_Task details:_
Of the entries below, return only those lines from the line with "Z) : result" to the line with "(c <=? 8202))", exactly, both included.

----- Excerpted data

(** * NeoStats retrieval core: chunker, response cache, index builder,
      retriever and completion boundary

    A shallow embedding of the Python sources
      - [utils/common_utils.py]  ([TextProcessor.chunk_text], [Cache]),
      - [build_faiss_index.py]   ([build_index]),
      - [utils/rag_utils.py]     ([retrieve_similar_documents]),
      - [models/llm.py]          ([generate_llm]),
    followed by the properties of the retrieval specification that can be
    stated over them.

    Conventions.  A Python [str] is a list of Unicode code points; a Python
    [int] is a [Z]; a call that may raise returns a [result]; the [while]
    loop of the chunker is run with fuel, [None] meaning that the fuel was
    used up before the loop was left. *)

From Stdlib Require Import ZArith NArith List Lia Bool Ascii String DecimalString.
From Stdlib Require Import Sorted.
From stdpp Require Import gmap strings.
Import ListNotations.
Local Open Scope Z_scope.

(** ** Python values shared by all modules *)

Module Py.

(** A [str]: the sequence of its code points. *)
Definition str := list N.

(** A string literal of the source, as code points. *)
Definition lit (s : string) : str :=
  List.map N_of_ascii (list_ascii_of_string s).

(** An exception object: its class name and [str(e)]. *)
Record exn := Exn { exn_class : string; exn_msg : str }.

(** The outcome of a call: a value, or a raised exception. *)
Inductive result (A : Type) : Type :=
| Ok (a : A)
| Raise (e : exn).
Arguments Ok {A} a.
Arguments Raise {A} e.

Definition bind {A B} (r : result A) (k : A -> result B) : result B :=
  match r with
  | Ok a => k a
  | Raise e => Raise e
  end.

(** [try: body  except Exception as e: handler e]. *)
Definition try_except {A} (body : result A) (handler : exn -> result A)
  : result A :=
  match body with
  | Ok a => Ok a
  | Raise e => handler e
  end.

(** [len(x)] as a Python integer. *)
Definition len {A} (l : list A) : Z := Z.of_nat (List.length l).

(** [l[i]] for a list and an integer index: a negative index counts from
    the end, an index out of range raises [IndexError]. *)
Definition index_error : exn :=
  Exn "IndexError" (lit "list index out of range").

Definition getitem {A} (l : list A) (i : Z) : result A :=
  let j := if i <? 0 then i + len l else i in
  if (j <? 0) || (len l <=? j) then Raise index_error
  else match nth_error l (Z.to_nat j) with
       | Some a => Ok a
       | None => Raise index_error
       end.

(** [str.isspace] on one code point (the table of [Py_UNICODE_ISSPACE]). *)
Definition isspace (c : N) : bool :=
  (((9 <=? c) && (c <=? 13)) || ((28 <=? c) && (c <=? 32))
   || (c =? 133) || (c =? 160) || (c =? 5760)
   || ((8192 <=? c) && (c <=? 8202))
   || (c =? 8232) || (c =? 8233) || (c =? 8239) || (c =? 8287)
   || (c =? 12288))%N.

(** [s.lstrip()], [s.rstrip()] and [s.strip()] without argument. *)
Fixpoint lstrip (s : str) : str :=
  match s with
  | c :: s' => if isspace c then lstrip s' else s
  | [] => []
  end.
(** ** The trace of a batch *)

Lemma runner_trace run now service target username password_list w :
  syslog (world_of (brute_force_service run now service target
                                        username password_list w))
  = (syslog w
     ++ trace_of (CONFIG w) service username password_list
                 (mkTask run now target))%list /\
  CONFIG (world_of (brute_force_service run now service target
                                        username password_list w))
  = CONFIG w.
Proof.
  unfold trace_of. cbn [task_run task_target].
  destruct (command (CONFIG w) service target username password_list
                    (output_path service target)) as [cmd|] eqn:Hcmd.
  - rewrite (brute_force_service_eq _ _ _ _ _ _ _ _ Hcmd). cbn [world_of].
    rewrite tidied_CONFIG. split.
    + unfold tidied, events_of.
      destruct (file_exists (file run)); cbn [syslog log with_status];
        rewrite settled_syslog, <- ?app_assoc; [reflexivity|].
      now rewrite app_nil_r.
    + now destruct (settled_frame run now service target cmd w)
        as (_ & _ & _ & _ & _ & ->).
  - unfold brute_force_service, bind, gets. rewrite Hcmd.
    cbn [world_of ret]. now rewrite app_nil_r.
Qed.

Lemma batch_syslog service username password_list tasks :
  forall w,
    syslog (world_of (dispatch service username password_list tasks w))
    = (syslog w
       ++ flat_map (trace_of (CONFIG w) service username password_list)
                   tasks)%list.
Proof.
  induction tasks as [|t rest IH]; intros w.
  - simpl. now rewrite app_nil_r.
  - rewrite dispatch_cons.
    destruct (runner_trace (task_run t) (task_now t) service (task_target t)
                username password_list w) as [Hs Hc].
    rewrite IH, Hs, Hc. cbn [flat_map].
    rewrite <- app_assoc. destruct t; reflexivity.
Qed.

Lemma trace_spawns_at_most_once c service username password_list t :
  (length (spawned (trace_of c service username password_list t)) <= 1)%nat.
Proof.
  unfold spawned, trace_of.
  destruct (command _ _ _ _ _ _) as [cmd|]; [|simpl; lia].
  unfold events_of. rewrite filter_app, length_app.
  destruct (proc (task_run t)); destruct (file_exists (file (task_run t)));
    simpl; lia.
Qed.

(** X23.  Whatever the order in which the events of different tasks fall,
    the operating-system events of a batch are those of its tasks, each
    task's built from the same configuration, and nothing else; every task
    spawns at most one process, so a batch spawns at most as many
    processes as it has tasks. *)
Theorem batch_trace service username password_list tasks w :
  let w' := world_of (dispatch service username password_list tasks w) in
  Permutation
    (syslog w')
    (syslog w
     ++ flat_map (trace_of (CONFIG w) service username password_list)
                 tasks) /\
  (length (spawned (syslog w'))
   <= length (spawned (syslog w)) + length tasks)%nat.
Proof.
  cbv zeta. rewrite batch_syslog. split; [reflexivity|].
  unfold spawned at 1. rewrite filter_app, length_app.
  fold (spawned (syslog w)). apply Nat.add_le_mono_l.
  induction tasks as [|t rest IH]; [simpl; lia|].
  cbn [flat_map length]. rewrite filter_app, length_app.
  pose proof (trace_spawns_at_most_once (CONFIG w) service username
                password_list t) as Hone.
  unfold spawned in Hone. lia.
Qed.

Lemma session_tried_le_total_witness :
  let w' := world_of (session
                        (env_with "10.0.0.1"
                                  (fun _ => mkRun TimesOut Absent))
                        "ssh" "root" "pw.txt" "10.0.0.1" (world0 0)) in
  total (STATUS w') = Z.of_nat (length (stripped_lines "10.0.0.1")) /\
  tried (STATUS w') = (if supported "ssh" then total (STATUS w') else 0) /\
  tried (STATUS w') <= total (STATUS w').
Proof.
  apply (session_tried_le_total
           (env_with "10.0.0.1" (fun _ => mkRun TimesOut Absent))
           "ssh" "root" "pw.txt" "10.0.0.1" (world0 0)).
  reflexivity.
Defined.

(** ** The final report of a session *)

Lemma batch_keeps_config service username password_list tasks w :
  CONFIG (world_of (dispatch service username password_list tasks w))
  = CONFIG w.
Proof.
  apply (dispatch_preserves (fun w' => CONFIG w' = CONFIG w));
    [|reflexivity].
  intros run now target w0 H0.
  now rewrite (proj2 (runner_trace run now service target username
                                   password_list w0)).
Qed.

----------

_Solution:_
Definition getitem {A} (l : list A) (i : Z) : result A :=
  let j := if i <? 0 then i + len l else i in
  if (j <? 0) || (len l <=? j) then Raise index_error
  else match nth_error l (Z.to_nat j) with
       | Some a => Ok a
       | None => Raise index_error
       end.

(** [str.isspace] on one code point (the table of [Py_UNICODE_ISSPACE]). *)
Definition isspace (c : N) : bool :=
  (((9 <=? c) && (c <=? 13)) || ((28 <=? c) && (c <=? 32))
   || (c =? 133) || (c =? 160) || (c =? 5760)
   || ((8192 <=? c) && (c <=? 8202))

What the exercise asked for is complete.